Pumpkin seeds are a good source of magnesium, which can be lacking in Western diets. In the US, around 79% of adults take less than the recommended daily amount of magnesium.

This mineral is needed by the body for more than 600 chemical reactions that are necessary for health, including controlling blood pressure, reducing risk of heart disease, healthy bone formation, and regulating blood sugar levels.

6. Could Improve Heart Health

The antioxidants, minerals, and fatty acids in pumpkin seeds could help keep your heart healthy.

Animal studies have shown that pumpkin seed oil could reduce high blood pressure and high cholesterol levels, which are two risk factors for heart disease.

Other studies have linked increased nitric oxide generation in the body to pumpkins, and this may be partly responsible for positive effects on heart health.

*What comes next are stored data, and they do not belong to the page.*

(* ===== verification/Connector.v ===== *)
(** * What the connectors share ([packages/connectors/src/shared.ts])

    The guarded reads of a provider's payload, the instants it may state, and
    [rawMeter], with the promise every parser's client relies on: a meter built
    from guarded reads is one the normalizer believes ([rawMeter_believed]).
    [SoundParser] is the interface between a parser and the code that runs it.
    [Number] of a text, which two parsers call, is the language's. *)
From S2P Require Import Prelude JsNum JsDate JsValue Text Types Normalizer Connection.
From S2P Require Import Json JsonText Files.
Local Open Scope string_scope.
Local Open Scope Z_scope.
Local Open Scope list_scope.
Local Open Scope js_scope.

(** ** [Number] of a text *)

Definition digit_of (c : ascii) : option Z :=
  if is_digit c then Some (code c - 48)
  else if is_lower c then Some (code c - 87)
  else if is_upper c then Some (code c - 55)
  else None.

(** A whole number in base 2, 8 or 16. *)
Fixpoint radix_value (base acc : Z) (s : string) : option Z :=
  match s with
  | EmptyString => Some acc
  | String c s' =>
      let? d := digit_of c in
      check d <? base;; radix_value base (acc * base + d) s'
  end.

Definition radix_number (base : Z) (s : string) : num :=
  match s, radix_value base 0 s with
  | String _ _, Some n => round_ratio (n * one) 1
  | _, _ => NaN
  end.

(** [digits [. digits] [exponent]] without a sign, to the end of the text. *)
Definition unsigned_decimal (negative : bool) (s : string) : num :=
  let '(digits, rest) := take_run is_digit s in
  let '(fraction, rest) :=
    match after_unit 46 rest with
    | Some rest => take_run is_digit rest
    | None => ("", rest)
    end in
  if str_eqb digits "" && str_eqb fraction "" then NaN
  else
    match read_exponent rest with
    | Some (exponent, EmptyString) => numeral negative digits fraction exponent
    | _ => NaN
    end.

Nitric oxide helps blood vessels to expand, which improves blood flow and reduces the risk of plaque growth in your arteries.

7. May Lower Blood Sugar Levels


Some animal studies have reported that pumpkin, pumpkin seeds, and pumpkin seed powder and juice can reduce blood sugar levels.

Studies have found that supplementing with pumpkin juice or seed powder reduced the blood sugar levels in those with type 2 diabetes.

An observational study found that diets rich in magnesium were linked to a 33% lower risk of type 2 diabetes in men and a 34% lower risk in women, and pumpkin seeds contain a high amount of magnesium.

8. High in Fiber

Pumpkin seeds are rich in dietary fiber, which can promote good digestive health and a reduced risk of heart disease, type 2 diabetes, and obesity.

A 1-ounce serving of pumpkin seeds provides 1.1 grams of fiber.

9. Could Help with Male Infertility


Reduced sperm quality and increased risk of infertility in men is associated with low levels of zinc.

Pumpkin seeds contain a good deal of zinc, therefore they may improve sperm quality. One rodent study suggests that pumpkin seeds may also protect human sperm from damage by chemotherapy and autoimmune diseases.

The antioxidants and nutrients in pumpkin seeds also contribute to healthy levels of testosterone and benefit reproductive function.

10. Could Improve Sleep

Those who have trouble sleeping may want to try eating pumpkin seeds before bed. They contain tryptophan, which is an amino acid that can help you fall asleep.

1 gram of tryptophan per day is the amount thought to improve sleep, but you would need to eat a huge 7 ounces of pumpkin seeds a day to reach that amount of tryptophan!

The zinc in pumpkin seeds can also help to convert tryptophan to serotonin, which is the precursor to melatonin, a hormone that regulates your sleep cycle.

11. Easy to Add to Your Diet


Pumpkin seeds are easy to add to your diet. You can eat them raw or roasted, salted or unsalted, and you can add them to yogurt and smoothies.

They can be sprinkled onto salads, soups, or cereals, as well as baked in cakes and breads.

Like many seeds and nuts, pumpkin seeds contain phytic acid, which can reduce the effect of some nutrients you consume. Sprouting or soaking seeds and nuts can help reduce the phytic acid they contain, and roasting them can be effective too.